Exercise goal
Restate every record exactly, with nothing skipped.

= = = = = = =

(** Every key of [REQUIRED_ENV] and of [extra] ends up tracked: in [all] or
    in [toDelete]. *)
Lemma overrides_tracks extra k :
  is_Some (ConfigSpec.REQUIRED_ENV !! k) \/ k ∈ extra.*1 ->
  is_Some ((ConfigSpec.overrides extra).1 !! k) \/ k ∈ (ConfigSpec.overrides extra).2.
Proof.
  unfold ConfigSpec.overrides.
  set (step := fun (acc : gmap string string * list string)
                   (entry : string * option string) =>
                 match entry.2 with
                 | None => (delete entry.1 acc.1, acc.2 ++ [entry.1])
                 | Some v => (<[entry.1 := v]> acc.1, acc.2)
                 end).
  assert (forall acc,
            (is_Some (acc.1 !! k) \/ k ∈ acc.2) \/ k ∈ extra.*1 ->
            is_Some ((foldl step acc extra).1 !! k) \/ k ∈ (foldl step acc extra).2) as H.
  { induction extra as [| [k' v] extra IH]; intros acc Hk.
    - destruct Hk as [Hk | Hk]; [exact Hk |]. apply elem_of_nil in Hk. contradiction.
    - cbn [foldl]. apply IH. cbn [fmap list_fmap fst] in Hk.
      destruct (decide (k = k')) as [-> | Hne].
      + left. unfold step. cbn. destruct v as [v |]; cbn.
        * left. rewrite lookup_insert_eq. eexists. reflexivity.
        * right. apply elem_of_app. right. apply list_elem_of_singleton. reflexivity.
      + destruct Hk as [[Hk | Hk] | Hk].
        * left. left. unfold step. cbn. destruct v as [v |]; cbn.
          -- rewrite lookup_insert_ne by congruence. exact Hk.
          -- rewrite lookup_delete_ne by congruence. exact Hk.
        * left. right. unfold step. cbn. destruct v as [v |]; cbn; [exact Hk |].
          apply elem_of_app. left. exact Hk.
        * apply elem_of_cons in Hk as [Hk | Hk]; [contradiction |]. right. exact Hk. }
  intros Hk. apply H. destruct Hk as [Hk | Hk]; [left; left; exact Hk | right; exact Hk].
Qed.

= = = = = = =

Response below
(** Every key of [REQUIRED_ENV] and of [extra] ends up tracked: in [all] or
    in [toDelete]. *)
Lemma overrides_tracks extra k :
  is_Some (ConfigSpec.REQUIRED_ENV !! k) \/ k ∈ extra.*1 ->
  is_Some ((ConfigSpec.overrides extra).1 !! k) \/ k ∈ (ConfigSpec.overrides extra).2.
Proof.
  unfold ConfigSpec.overrides.
  set (step := fun (acc : gmap string string * list string)
                   (entry : string * option string) =>
                 match entry.2 with
                 | None => (delete entry.1 acc.1, acc.2 ++ [entry.1])
                 | Some v => (<[entry.1 := v]> acc.1, acc.2)
                 end).
  assert (forall acc,
            (is_Some (acc.1 !! k) \/ k ∈ acc.2) \/ k ∈ extra.*1 ->
            is_Some ((foldl step acc extra).1 !! k) \/ k ∈ (foldl step acc extra).2) as H.
  { induction extra as [| [k' v] extra IH]; intros acc Hk.
    - destruct Hk as [Hk | Hk]; [exact Hk |]. apply elem_of_nil in Hk. contradiction.
    - cbn [foldl]. apply IH. cbn [fmap list_fmap fst] in Hk.
      destruct (decide (k = k')) as [-> | Hne].
      + left. unfold step. cbn. destruct v as [v |]; cbn.
        * left. rewrite lookup_insert_eq. eexists. reflexivity.
        * right. apply elem_of_app. right. apply list_elem_of_singleton. reflexivity.
      + destruct Hk as [[Hk | Hk] | Hk].
        * left. left. unfold step. cbn. destruct v as [v |]; cbn.
          -- rewrite lookup_insert_ne by congruence. exact Hk.
          -- rewrite lookup_delete_ne by congruence. exact Hk.
        * left. right. unfold step. cbn. destruct v as [v |]; cbn; [exact Hk |].
          apply elem_of_app. left. exact Hk.
        * apply elem_of_cons in Hk as [Hk | Hk]; [contradiction |]. right. exact Hk. }
  intros Hk. apply H. destruct Hk as [Hk | Hk]; [left; left; exact Hk | right; exact Hk].
Qed.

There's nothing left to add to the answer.